With the current rules we are very confident that nothing gets lost with the primary risk being that a conflict gets resolved the wrong way, at the expense of having HEAD be somewhat out of date with respect to the release branch bug fixes.
Under your suggested methodology, the risk would be
code gets lost, individuals merging make the wrong decision merging conflicts.

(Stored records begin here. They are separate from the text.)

(* ===== verification/ImportModels.v ===== *)
(** * Bulk imports: data and errors

    models/import_job.py, models/import_row_error.py and models/supplier.py:
    the rows of the import tables, the exceptions of the import pipeline, and
    the state its operations share - the database session and the upload
    directory. *)

From Stdlib Require Import Ascii.
From S2P Require Import Prelude PyStr Json PyTime Encoding.

(** ** Rows *)

(** models/import_job.py, [ImportEntityType]. *)
Inductive ImportEntityType : Type := SUPPLIER | COI | LOSS_RUN | PRODUCER_LICENSE.

(** models/import_job.py, [ImportStatus]. *)
Inductive ImportStatus : Type :=
| PENDING | VALIDATING | DRY_RUN_READY | IMPORTING | COMPLETED | FAILED | CANCELED.

#[export] Instance ImportEntityType_eq_dec : EqDecision ImportEntityType.
Proof. solve_decision. Defined.
#[export] Instance ImportStatus_eq_dec : EqDecision ImportStatus.
Proof. solve_decision. Defined.

Definition entity_value (e : ImportEntityType) : string :=
  match e with
  | SUPPLIER => "supplier" | COI => "coi" | LOSS_RUN => "loss_run" | PRODUCER_LICENSE => "producer_license"
  end.

Definition import_status_value (s : ImportStatus) : string :=
  match s with
  | PENDING => "pending" | VALIDATING => "validating" | DRY_RUN_READY => "dry_run_ready"
  | IMPORTING => "importing" | COMPLETED => "completed" | FAILED => "failed" | CANCELED => "canceled"
  end.

(** models/import_job.py, [TERMINAL_STATUSES]. *)
Definition TERMINAL_STATUSES : list ImportStatus := [COMPLETED; FAILED; CANCELED].

Definition status_in (s : ImportStatus) (l : list ImportStatus) : bool :=
  existsb (fun t => bool_decide (s = t)) l.

(** models/import_job.py, [ImportJob]. *)
Record ImportJob : Type := {
  job_pk : string;
  job_tenant_id : string;
  entity_type : ImportEntityType;
  job_status : ImportStatus;
  file_url : string;
  original_filename : string;
  file_size_bytes : Z;
  content_type : option string;
  total_rows : Z;
  valid_rows : Z;
  invalid_rows : Z;
  imported_rows : Z;
  mapping : json;
  on_duplicate : string;
  summary : option (list (string * json));
  job_last_error : option string;
  created_by_user_id : option string;
  job_created_at : Z;
  job_started_at : option Z;
  job_completed_at : option Z;
}.

(** models/import_row_error.py, [ImportRowError]. *)
Record ImportRowError : Type := {
  re_id : string;
  import_job_id : string;
  re_row_number : Z;
  re_column : option string;
  re_value : option string;
  re_code : string;
  re_message : string;
}.

(** models/supplier.py, [Supplier]. *)
Record Supplier : Type := {
  s_id : string;
  s_tenant_id : string;
  s_legal_name : string;
  s_dba_name : option string;
  s_ein : option string;
  s_naics_code : option string;
  s_primary_email : option string;
  s_primary_phone : option string;
  s_address_json : option (list (string * string));
  s_website : option string;
}.

(** Assignments to attributes of a job. *)
Definition with_status (st : ImportStatus) (j : ImportJob) : ImportJob :=
  {| job_pk := job_pk j; job_tenant_id := job_tenant_id j; entity_type := entity_type j; job_status := st;
     file_url := file_url j; original_filename := original_filename j; file_size_bytes := file_size_bytes j;
     content_type := content_type j; total_rows := total_rows j; valid_rows := valid_rows j;
     invalid_rows := invalid_rows j; imported_rows := imported_rows j; mapping := mapping j;
     on_duplicate := on_duplicate j; summary := summary j; job_last_error := job_last_error j;
     created_by_user_id := created_by_user_id j; job_created_at := job_created_at j;
     job_started_at := job_started_at j; job_completed_at := job_completed_at j |}.
Definition with_times (started completed : option Z) (j : ImportJob) : ImportJob :=
  {| job_pk := job_pk j; job_tenant_id := job_tenant_id j; entity_type := entity_type j;
     job_status := job_status j; file_url := file_url j; original_filename := original_filename j;
     file_size_bytes := file_size_bytes j; content_type := content_type j; total_rows := total_rows j;
     valid_rows := valid_rows j; invalid_rows := invalid_rows j; imported_rows := imported_rows j;
     mapping := mapping j; on_duplicate := on_duplicate j; summary := summary j;
     job_last_error := job_last_error j; created_by_user_id := created_by_user_id j;
     job_created_at := job_created_at j; job_started_at := started; job_completed_at := completed |}.
Definition with_last_error (e : option string) (j : ImportJob) : ImportJob :=
  {| job_pk := job_pk j; job_tenant_id := job_tenant_id j; entity_type := entity_type j;
     job_status := job_status j; file_url := file_url j; original_filename := original_filename j;
     file_size_bytes := file_size_bytes j; content_type := content_type j; total_rows := total_rows j;
     valid_rows := valid_rows j; invalid_rows := invalid_rows j; imported_rows := imported_rows j;
     mapping := mapping j; on_duplicate := on_duplicate j; summary := summary j; job_last_error := e;
     created_by_user_id := created_by_user_id j; job_created_at := job_created_at j;
     job_started_at := job_started_at j; job_completed_at := job_completed_at j |}.
Definition with_file_url (u : string) (j : ImportJob) : ImportJob :=
  {| job_pk := job_pk j; job_tenant_id := job_tenant_id j; entity_type := entity_type j;
     job_status := job_status j; file_url := u; original_filename := original_filename j;
     file_size_bytes := file_size_bytes j; content_type := content_type j; total_rows := total_rows j;
     valid_rows := valid_rows j; invalid_rows := invalid_rows j; imported_rows := imported_rows j;
     mapping := mapping j; on_duplicate := on_duplicate j; summary := summary j;
     job_last_error := job_last_error j; created_by_user_id := created_by_user_id j;
     job_created_at := job_created_at j; job_started_at := job_started_at j;
     job_completed_at := job_completed_at j |}.
Definition with_rows (total valid invalid : Z) (j : ImportJob) : ImportJob :=
  {| job_pk := job_pk j; job_tenant_id := job_tenant_id j; entity_type := entity_type j;
     job_status := job_status j; file_url := file_url j; original_filename := original_filename j;
     file_size_bytes := file_size_bytes j; content_type := content_type j; total_rows := total;
     valid_rows := valid; invalid_rows := invalid; imported_rows := imported_rows j;
     mapping := mapping j; on_duplicate := on_duplicate j; summary := summary j;
     job_last_error := job_last_error j; created_by_user_id := created_by_user_id j;
     job_created_at := job_created_at j; job_started_at := job_started_at j;
     job_completed_at := job_completed_at j |}.
Definition with_import (imported : Z) (sm : option (list (string * json))) (j : ImportJob) : ImportJob :=
  {| job_pk := job_pk j; job_tenant_id := job_tenant_id j; entity_type := entity_type j;
     job_status := job_status j; file_url := file_url j; original_filename := original_filename j;
     file_size_bytes := file_size_bytes j; content_type := content_type j; total_rows := total_rows j;
     valid_rows := valid_rows j; invalid_rows := invalid_rows j; imported_rows := imported;
     mapping := mapping j; on_duplicate := on_duplicate j; summary := sm;
     job_last_error := job_last_error j; created_by_user_id := created_by_user_id j;
     job_created_at := job_created_at j; job_started_at := job_started_at j;
     job_completed_at := job_completed_at j |}.

(** models/import_row_error.py, [_VALUE_MAX_LEN]. *)
Definition _VALUE_MAX_LEN : Z := 200.

(** models/import_row_error.py, [ImportRowError.truncate_value]: [ellipsis] is
    the one character U+2026. *)
Definition truncate_value (ellipsis : ascii) (raw : option string) : option string :=
  match raw with
  | None => None
  | Some text => if slen text <=? _VALUE_MAX_LEN then Some text
                 else Some (stake (Z.to_nat (_VALUE_MAX_LEN - 1)) text +:+ String ellipsis "")
  end.

(** ** The tables and the session *)

(** [next_id] counts the identifiers handed out. *)
Record ImportDB : Type := {
  jobs : gmap string ImportJob;
  row_errors : list ImportRowError;
  suppliers : list Supplier;
  next_id : nat;
}.

Definition set_jobs (m : gmap string ImportJob) (db : ImportDB) : ImportDB :=
  {| jobs := m; row_errors := row_errors db; suppliers := suppliers db; next_id := next_id db |}.
Definition set_row_errors (l : list ImportRowError) (db : ImportDB) : ImportDB :=
  {| jobs := jobs db; row_errors := l; suppliers := suppliers db; next_id := next_id db |}.
Definition set_suppliers (l : list Supplier) (db : ImportDB) : ImportDB :=
  {| jobs := jobs db; row_errors := row_errors db; suppliers := l; next_id := next_id db |}.
Definition bump_id (db : ImportDB) : ImportDB :=
  {| jobs := jobs db; row_errors := row_errors db; suppliers := suppliers db; next_id := S (next_id db) |}.

(** The session and the files of the upload directory, by path. *)
Record St : Type := { ses : session ImportDB; files : gmap string bytes }.

Definition db_query {E A} (f : ImportDB -> A) : M St E A := reads (fun s => f (working (ses s))).
Definition db_write {E} (f : ImportDB -> ImportDB) : M St E unit :=
  modify (fun s => {| ses := Session (f (working (ses s))) (committed (ses s)); files := files s |}).
Definition db_commit {E} : M St E unit :=
  modify (fun s => {| ses := Session (working (ses s)) (working (ses s)); files := files s |}).
Definition db_rollback {E} : M St E unit :=
  modify (fun s => {| ses := Session (committed (ses s)) (committed (ses s)); files := files s |}).

(** ** Errors *)

(** services/import_service.py, [ImportServiceError] and its subclasses;
    [ValueError] and [Other] are any other exception, by class and text. *)
Inductive exn : Type :=
| FileTooLargeError (msg : string)
| UnsupportedFormatError (msg : string)
| TooManyRowsError (msg : string)
| InvalidTransitionError (msg : string)
| InfectedUploadError (signature scanner : string)
| ScannerUnavailableError (scanner detail : string)
| JobNotFoundError (msg : string)
| _MissingColumnsError (missing : list string)
| Other (cls msg : string).

#[export] Instance import_exn_eq_dec : EqDecision exn.
Proof. solve_decision. Defined.

(** services/import_service.py, [ImportServiceError.error_code]. *)
Definition exn_code (e : exn) : option string :=
  match e with
  | FileTooLargeError _ => Some "file_too_large"
  | UnsupportedFormatError _ => Some "unsupported_format"
  | TooManyRowsError _ => Some "too_many_rows"
  | InvalidTransitionError _ => Some "invalid_transition"
  | InfectedUploadError _ _ => Some "av_infected_file"
  | ScannerUnavailableError _ _ => Some "av_scanner_unavailable"
  | JobNotFoundError _ => Some "import_job_not_found"
  | _MissingColumnsError _ | Other _ _ => None
  end.

(** [exc.__class__.__name__] *)
Definition exn_class (e : exn) : string :=
  match e with
  | FileTooLargeError _ => "FileTooLargeError" | UnsupportedFormatError _ => "UnsupportedFormatError"
  | TooManyRowsError _ => "TooManyRowsError" | InvalidTransitionError _ => "InvalidTransitionError"
  | InfectedUploadError _ _ => "InfectedUploadError"
  | ScannerUnavailableError _ _ => "ScannerUnavailableError"
  | JobNotFoundError _ => "JobNotFoundError" | _MissingColumnsError _ => "_MissingColumnsError"
  | Other cls _ => cls
  end.

(** services/import_service.py, [str(exc)] of the exceptions of the module. *)
Definition exn_str (e : exn) : string :=
  match e with
  | FileTooLargeError m | UnsupportedFormatError m | TooManyRowsError m | InvalidTransitionError m
  | JobNotFoundError m | Other _ m => m
  | InfectedUploadError sig _ => "File appears to be infected with " +:+ sig +:+ "; upload rejected."
  | ScannerUnavailableError _ _ => "Antivirus scanner unavailable; please retry shortly."
  | _MissingColumnsError missing => join ", " missing
  end.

I would dispute the assertion that the overall error rate would decline if people resolved their own conflicts -- I have been merging roughly monthly for about a year, with a typical merge affecting ~800 files and there have been about 10 conflicts that I am aware of
being done the wrong way of 1270 commit sets, affecting 7500 files). Depending on how you calculate it that error rate is somewhere between 1% and .1%; I would claim that if you had the 30 people who had done those commits also responsible for the merges on each commit set, that the
error rate would be much higher (and I guarantee we would have lost code/bugfixes along the way).
In order for your approach to work better someone would
have to take responsibility for making sure that peoples
commits were merged properly and if not remind them to
do the merge (and teach people how to properly do merges).
And also periodically make sure that no code had been lost.
I am happy to do the merges with the commit guidelines we have now and I am confident in claiming we are not losing
code or bug fixes. Under your proposed solution I would
not be willing to take that QA role since a) it would be
a lot more work, and b) I would not be at all confident that
code would not be slipping through the cracks. When I said it would take more resources that's what I meant.
This has come up before and I still don't think there are that many instances of things fixed in 5.1 which have not
been fixed on HEAD. If you want to merge to HEAD more frequently then I am only to happy to have you carry out
a merge (and tell you how I have been doing the merges to date so it's all done consistently).
If you want to propose changes to the commit guidelines then submit
a TIP and lobby the OCT members to vote for it. I would say
that unless you found the resources to insure your approach delivered better overall quality that what we do now I personally would vote no.